Gurney Seed & Nursery of Yankton, S.Dak. (no street address needed—Tom Brokaw's hometown post office gives this company its own zip code, 57079) prints a luridly illustrated catalogue complete with red peanuts, calico popcorn, black popcorn and "positively the longest cucumber we have ever seen." Lakeland Nurseries (Hanover, Pa. 17331) uses a model in evening attire to pitch its Black Satin blackberries and promises jumbo red raspberries "round as quarters!" Lakeland also boasts pumpkins of 100 pounds, white cucumbers and yard-long beans ("Only four beans serve an average family!!").

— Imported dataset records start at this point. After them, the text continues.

(** Start. *)
Lemma start_inv sv k x o rf' ret effs p :
  sv_inv sv -> sv_calls sv !! k = Some x -> o = req_op (kc_req x) ->
  Start (raft_of (sv_raft sv) (kc_server x)) o = Ret (rf', ret, effs) ->
  pc_ok (sv_kv sv (kc_server x)) (kc_req x) p ->
  sv_inv (tick (set_calls (<[k := at_stage x (Running p)]> (sv_calls sv))
    (set_raft (put_raft (sv_raft sv) (kc_server x) rf' effs) sv))).
Proof.
  intros I Hk -> Hs Hp. assert (Hx : x ∈ sv_calls sv) by (by eapply list_elem_of_lookup_2).
  destruct (si_calls _ I x Hx) as [Hi (t & Hiss) _ _ _].
  assert (Hex : exec n (sv_raft sv) (EvStart (kc_server x) (req_op (kc_req x))) =
    Some (put_raft (sv_raft sv) (kc_server x) rf' effs)).
  { unfold exec, is_peer. rewrite (proj2 (Z.leb_le _ _)), (proj2 (Z.ltb_lt _ _)) by lia.
    cbn [andb]. by rewrite Hs. }
  assert (Hok : sv_orderly sv (sv_raft sv) (EvStart (kc_server x) (req_op (kc_req x))))
    by (split; [by split; [intros []|]|by exists (kc_req x), t]).
  apply (advance_inv sv); try done.
  - eapply reach_step; [apply (si_reach _ I)|exact Hok|exact Hex].
  - intros i. apply covers_refl.
  - intros i Hi'. eapply replica_exec; [exact (si_reach _ I)|exact Hok|exact Hex|done|]. by apply (si_server _ I).
Qed.

(** A covered request is answered from a prefix of the log that contains it or a
    later one. *)
Lemma covered_answered sv i r isLeader opDone v :
  sv_inv sv -> 0 <= i < n -> (opDone = true -> covered (sv_kv sv i) r) ->
  accepted (req_reply (sv_kv sv i) isLeader opDone r) = Some v -> answered (sv_raft sv) r v.
Proof.
  intros I Hi Hcov Hv. destruct (si_server _ I i Hi) as (l & Hl & [Hdata _] & _).
  assert (opDone = true) as ->.
  { destruct opDone; [done|]. by destruct r. }
  exists l. split_and!.
  - done.
  - specialize (Hcov eq_refl). unfold covered, seenCmd in Hcov.
    destruct (DupMap (sv_kv sv i) !! req_client r) as [k|] eqn:Ek; [|done]. zbool. exists k.
    split; [done|]. apply dup_in_log. rewrite <- Hdata. done.
  - destruct r as [a|a]; simpl in *; [|by simplify_eq].
    rewrite <- Hdata. simpl. destruct (Kvdb (sv_kv sv i) !! ga_Key a); simpl in *; by simplify_eq.
Qed.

Some of the specialty catalogues maintain their sobriety. The firm of J. A. Demonchaux, situated not in Toulouse but Topeka (827 North Kansas, zip 66608), has a fine selection of gourmet French greens and herbs (e.g., sorrel, fennel, tarragon, anise, coriander, lovage, wormwood). The equally modest Putney Nursery (Putney, Vt. 05346) sells culinary and aromatic herbs that adapt particularly well to cool climates. Stark Bro's (Louisiana, Mo. 63353) has apple trees with fruit so ample that a single apple, it claims, will bake into a pie. The White Flower Farm (Litchfield, Conn. 06759) specializes in black pepper, 55 varieties of day lilies and fraises des bois, the delicate European wild strawberries. What all these seed catalogues offer is the chance for anyone to find out if the dreams that nourish a gardener through the winter can be converted into something more substantial than food for thought.